For over a thousand years (c. AD 400–1530), the Vulgate was the definitive edition of the most influential text in Western European society. Indeed, for most Western Christians, it was the only version of the Bible ever encountered. The Vulgate’s influence throughout the Middle Ages and the Renaissance into the Early Modern Period is even greater than that of the King James Version in English; for Christians during these times the phraseology and wording of the Vulgate permeated all areas of the culture.
The Catholic Church made it its official Latin Bible as a consequence of the Council of Trent (1545–63).
The Vulgate has a compound text that is not entirely the work of Jerome.[2] Its components include:
Jerome’s independent translation from the Hebrew: the books of the Hebrew Bible, usually not including his translation of the Psalms. This was completed in 405.
Translation from the Greek of Theodotion by Jerome: The three additions to the Book of Daniel; Song of the Three Children, Story of Susanna, and The Idol Bel and the Dragon.
The Song of the Three Children was retained within the narrative of Daniel, the other two additions Jerome moved to the end of the book.
Translation from the Septuagint by Jerome: the Rest of Esther. Jerome gathered all these additions together at the end of the book of Esther.
Translation from the Hexaplar Septuagint by Jerome: his Gallican version of the Book of Psalms.

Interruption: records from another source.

(** The four passes of the loop of [from]. *)
Lemma XChainBridge_from_loop (value : JsValue) :
  XChainBridge.forEach (XChainBridge.from_body value) XChainBridge.TYPE_ORDER [] =
  (d1 <- AccountID_from (get_prop value "LockingChainDoor") ;;
   i1 <- IssuedCurrency_from (get_prop value "LockingChainIssue") ;;
   d2 <- AccountID_from (get_prop value "IssuingChainDoor") ;;
   i2 <- IssuedCurrency_from (get_prop value "IssuingChainIssue") ;;
   Ok [[x14]; d1; i1; [x14]; d2; i2]).
Proof.
  unfold XChainBridge.TYPE_ORDER, XChainBridge.forEach, XChainBridge.from_body.
  cbn [XChainBridge.type XChainBridge.name XChainBridge.isAccountID cls
       AccountID XChainBridge.IssuedCurrency ClassName_eqb st_from].
  destruct (AccountID_from (get_prop value "LockingChainDoor")) as [d1|]; [|reflexivity].
  cbn [bind app].
  destruct (IssuedCurrency_from (get_prop value "LockingChainIssue")) as [i1|];
    [|reflexivity].
  cbn [bind app].
  destruct (AccountID_from (get_prop value "IssuingChainDoor")) as [d2|]; [|reflexivity].
  cbn [bind app].
  destruct (IssuedCurrency_from (get_prop value "IssuingChainIssue")) as [i2|];
    reflexivity.
Qed.

(** [XChainBridge.from] on an object that passes the guard. *)
Lemma XChainBridge_from_object (props : list (string * JsValue)) :
  XChainBridge.isXChainBridgeObject (VObj props) = Ok true ->
  XChainBridge.from (VObj props) =
  (d1 <- AccountID_from (lookup_prop "LockingChainDoor" props) ;;
   i1 <- IssuedCurrency_from (lookup_prop "LockingChainIssue" props) ;;
   d2 <- AccountID_from (lookup_prop "IssuingChainDoor" props) ;;
   i2 <- IssuedCurrency_from (lookup_prop "IssuingChainIssue" props) ;;
   Ok ([x14] ++ d1 ++ i1 ++ [x14] ++ d2 ++ i2)).
Proof.
  intros Hg. unfold XChainBridge.from. rewrite Hg. cbn [bind].
  rewrite XChainBridge_from_loop. cbn [get_prop].
  destruct (AccountID_from (lookup_prop "LockingChainDoor" props)) as [d1|];
    [|reflexivity]. cbn [bind].
  destruct (IssuedCurrency_from (lookup_prop "LockingChainIssue" props)) as [i1|];
    [|reflexivity]. cbn [bind].
  destruct (AccountID_from (lookup_prop "IssuingChainDoor" props)) as [d2|];
    [|reflexivity]. cbn [bind].
  destruct (IssuedCurrency_from (lookup_prop "IssuingChainIssue" props)) as [i2|];
    [|reflexivity]. cbn [bind].
  unfold XChainBridge.new, Buffer_concat. cbn [List.concat].
  now rewrite app_nil_r.
Qed.

(** [XChainBridge.fromParser] on a buffer laid out as a bridge, whatever
    the two bytes in front of the doors and whatever follows. *)
Lemma XChainBridge_fromParser_layout (m1 m2 : byte) (d1 i1 d2 i2 rest : Buffer) :
  List.length d1 = 20%nat ->
  List.length d2 = 20%nat ->
  (forall r, IssuedCurrency_fromParser (i1 ++ r) = Ok (i1, r)) ->
  (forall r, IssuedCurrency_fromParser (i2 ++ r) = Ok (i2, r)) ->
  XChainBridge.fromParser (m1 :: d1 ++ i1 ++ m2 :: d2 ++ i2 ++ rest) =
  Ok (x14 :: d1 ++ i1 ++ x14 :: d2 ++ i2, rest).
Proof.
  intros Hd1 Hd2 Hi1 Hi2.
  unfold XChainBridge.fromParser, XChainBridge.TYPE_ORDER, XChainBridge.forEach,
    XChainBridge.fromParser_body.
  cbn [XChainBridge.type XChainBridge.isAccountID cls AccountID
       XChainBridge.IssuedCurrency ClassName_eqb st_fromParser].
  rewrite Parser_skip_cons. cbn [bind].
  unfold AccountID_fromParser. rewrite (Parser_read_app 20 d1 _ Hd1). cbn [bind].
  rewrite Hi1. cbn [bind].
  rewrite Parser_skip_cons. cbn [bind].
  rewrite (Parser_read_app 20 d2 _ Hd2). cbn [bind].
  rewrite Hi2. cbn [bind].
  unfold XChainBridge.new, Buffer_concat. cbn [List.concat app].
  rewrite app_nil_r. reflexivity.
Qed.

(** [XChainBridge.toJSON] on such a buffer: the two bytes in front of
    the doors are not looked at. *)
Lemma XChainBridge_toJSON_layout (m1 m2 : byte) (d1 i1 d2 i2 : Buffer) :
  List.length d1 = 20%nat ->
  List.length d2 = 20%nat ->
  (forall r, IssuedCurrency_fromParser (i1 ++ r) = Ok (i1, r)) ->
  (forall r, IssuedCurrency_fromParser (i2 ++ r) = Ok (i2, r)) ->
  XChainBridge.toJSON (m1 :: d1 ++ i1 ++ m2 :: d2 ++ i2) =
  (s1 <- encodeAccountID d1 ;;
   j1 <- IssuedCurrency_toJSON i1 ;;
   s2 <- encodeAccountID d2 ;;
   j2 <- IssuedCurrency_toJSON i2 ;;
   Ok (VObj [("LockingChainDoor", VStr s1); ("LockingChainIssue", j1);
             ("IssuingChainDoor", VStr s2); ("IssuingChainIssue", j2)])).
Proof.
  intros Hd1 Hd2 Hi1 Hi2.
  unfold XChainBridge.toJSON. rewrite BinaryParser_new_toHex. cbn [bind].
  unfold XChainBridge.TYPE_ORDER, XChainBridge.forEach, XChainBridge.toJSON_body.
  cbn [XChainBridge.type XChainBridge.name XChainBridge.isAccountID cls AccountID
       XChainBridge.IssuedCurrency ClassName_eqb st_fromParser st_toJSON].
  rewrite Parser_skip_cons. cbn [bind].
  unfold AccountID_fromParser, AccountID_toJSON.
  rewrite (Parser_read_app 20 d1 _ Hd1). cbn [bind].
  destruct (encodeAccountID d1) as [s1|]; [|reflexivity]. cbn [bind].
  rewrite Hi1. cbn [bind].
  destruct (IssuedCurrency_toJSON i1) as [j1|]; [|reflexivity]. cbn [bind].
  rewrite Parser_skip_cons. cbn [bind].
  rewrite (Parser_read_app 20 d2 _ Hd2). cbn [bind].
  destruct (encodeAccountID d2) as [s2|]; [|reflexivity]. cbn [bind].
  rewrite <- (app_nil_r i2) at 1. rewrite Hi2. cbn [bind].
  destruct (IssuedCurrency_toJSON i2) as [j2|]; reflexivity.
Qed.

(** A pass of the loop of [toJSON] sets the property of its item. *)
Lemma XChainBridge_toJSON_body_Ok (json json' : list (string * JsValue))
  (p p' : Parser) (item : XChainBridge.TypeOrderItem) :
  XChainBridge.toJSON_body (json, p) item = Ok (json', p') ->
  exists v, json' = set_prop (XChainBridge.name item) v json.
Proof.
  unfold XChainBridge.toJSON_body. intros Hb.
  apply bind_Ok in Hb as [[u p1] [_ Hb]].
  apply bind_Ok in Hb as [[inst p2] [_ Hb]].
  apply bind_Ok in Hb as [v [_ Hb]].
  injection Hb as <- _. now exists v.
Qed.

(** Whatever [toJSON] returns has the four keys, in the order of
    [TYPE_ORDER]. *)
Lemma XChainBridge_toJSON_keys (this : Buffer) (j : JsValue) :
  XChainBridge.toJSON this = Ok j ->
  exists v1 v2 v3 v4,
    j = VObj [("LockingChainDoor", v1); ("LockingChainIssue", v2);
              ("IssuingChainDoor", v3); ("IssuingChainIssue", v4)].
Proof.
  unfold XChainBridge.toJSON. intros Hj.
  apply bind_Ok in Hj as [p [_ Hj]].
  apply bind_Ok in Hj as [[json p'] [Hloop Hj]]. injection Hj as <-.
  unfold XChainBridge.TYPE_ORDER, XChainBridge.forEach in Hloop.
  apply bind_Ok in Hloop as [[json1 p1] [H1 Hloop]].
  apply bind_Ok in Hloop as [[json2 p2] [H2 Hloop]].
  apply bind_Ok in Hloop as [[json3 p3] [H3 Hloop]].
  apply bind_Ok in Hloop as [[json4 p4] [H4 Hloop]].
  injection Hloop as <- _.
  apply XChainBridge_toJSON_body_Ok in H1 as [v1 ->], H2 as [v2 ->],
    H3 as [v3 ->], H4 as [v4 ->].
  exists v1, v2, v3, v4. reflexivity.
Qed.

End XChainBridgeFacts.

Section XChainBridgeTheorems.
Context `{AddressCodec} `{IssuedCurrencyCodec}.

Lemma XChainBridge_from_JSON_guard (value : JsValue) (b : Buffer) :
  isJSON value = true ->
  XChainBridge.from value = Ok b ->
  exists props,
    value = VObj props /\ XChainBridge.isXChainBridgeObject (VObj props) = Ok true.
Proof.
  intros Hj Hfrom.
  assert (Hg : XChainBridge.isXChainBridgeObject value = Ok true).
  { destruct value; try discriminate;
      unfold XChainBridge.from in Hfrom;
      apply bind_Ok in Hfrom as [g [Hg Hfrom]];
      destruct g; try discriminate; exact Hg. }
  destruct (isXChainBridgeObject_JSON value Hj Hg) as [props ->].
  now exists props.
Qed.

Jerome’s Hexaplaric revisions of other books of Old Testament continued to circulate in Italy for several centuries, but only Job and fragments of other books survive.

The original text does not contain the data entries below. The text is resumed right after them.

(** * browser-agent: the confidence-driven exploration loop

    A shallow embedding of the session model ([src/core/session.py]), the
    confidence model ([src/learning/confidence_scorer.py]), the pattern
    memory ([src/learning/memory_store.py]), the decision call
    ([src/intelligence/llm_client.py]), the browser agent
    ([src/core/browser_agent.py]) and the orchestrator
    ([src/core/orchestrator.py]), followed by the properties the
    specification states about them and further properties of the code.

    Conventions of the embedding:
    - a Python [int] is a [Z];
    - a Python [float] is read as an exact rational ([Q]); rounding of
      binary64 arithmetic is not modelled, and equalities between floats
      are stated up to [Qeq];
    - a Python [str] is a [string], [None]-able fields are [option]s;
    - a [dict] with string keys is a [gmap string _], a [set] is a [gset];
    - code that may raise returns a [result]; code that mutates an object
      threads the state that holds the object. *)

From Stdlib Require Import ZArith QArith Qminmax Lqa Lia Ascii.
From stdpp Require Import gmap strings list sorting.

Set Warnings "-register-all".

(** ** Python runtime: exceptions, values, builtins *)

(** The exception classes the modelled code raises or catches.  All of them
    derive from [Exception].  [IllTyped] is not a Python exception: it marks
    a value that does not fit the annotated type of a dataclass field, for
    which the typed records below have no inhabitant. *)
Inductive exn : Type :=
| ZeroDivisionError
| KeyError (key : string)
| TypeError (msg : string)
| AttributeError (msg : string)
| ValueError (msg : string)
| JSONDecodeError (msg : string)
| FileNotFoundError (path : string)
| OSError (msg : string)
| ProviderError (msg : string)
| IllTyped (field : string).

(** [str(e)]. *)
Definition exn_str (e : exn) : string :=
  match e with
  | ZeroDivisionError => "division by zero"
  | KeyError k => "'" +:+ k +:+ "'"
  | TypeError m | AttributeError m | ValueError m | JSONDecodeError m
  | OSError m | ProviderError m => m
  | FileNotFoundError p => "[Errno 2] No such file or directory: '" +:+ p +:+ "'"
  | IllTyped f => f
  end.

Inductive result (A : Type) : Type :=
| Ok (a : A)
| Raise (e : exn).
Arguments Ok {A} a.
Arguments Raise {A} e.

#[global] Instance result_ret : MRet result := fun A a => Ok a.
#[global] Instance result_bind : MBind result := fun A B f m =>
  match m with
  | Ok a => f a
  | Raise e => Raise e
  end.

(** [for x in xs: ys.append(f(x))], stopping at the first exception. *)
Fixpoint mapM_result {A B : Type} (f : A -> result B) (xs : list A)
  : result (list B) :=
  match xs with
  | [] => Ok []
  | x :: xs' => y ← f x; ys ← mapM_result f xs'; Ok (y :: ys)
  end.

(** The values [json.dump] writes and [json.load] reads back. *)
Inductive json : Type :=
| JNull
| JBool (b : bool)
| JInt (z : Z)
| JFloat (q : Q)
| JStr (s : string)
| JList (l : list json)
| JDict (d : gmap string json).

(** A dict display [{k1: v1, ..., kn: vn}] with distinct keys. *)
Definition dict {V : Type} (items : list (string * V)) : gmap string V :=
  list_to_map items.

Free translation by Jerome from a secondary Aramaic version: Tobias and Judith.
Revision by Jerome of the Old Latin, corrected with reference to the oldest Greek manuscripts available: the Gospels.[3]
Old Latin, more or less revised by a person or persons unknown: Baruch, Letter of Jeremiah, 3 Esdras,[4] Acts, Epistles, and the Apocalypse.
Old Latin, wholly unrevised: Epistle to the Laodiceans, Prayer of Manasses, 4 Esdras, Wisdom, Ecclesiasticus, and 1 and 2 Maccabees.
en.wikipedia.org/wiki/Vetus_Latina
Vetus Latina (“Old Latin” in Latin), also known as Vetus Itala (“Old Italian”), Itala (“Italian”) [n 1] and Old Italic,
is the collective name given to the biblical texts in Latin that existed before the Vulgate, the late fourth-century Latin translation of the Bible that later became the Catholic Church’s standard Latin Bible. As the English translation of Vetus Latina is “Old Latin”, they are also sometimes referred to as the Old Latin Bible,[1] although they are written in the form of Latin known as Late Latin, not that known as Old Latin. The old latin manuscripts that are preserved to day are dated from 350 CE to 1400 CE.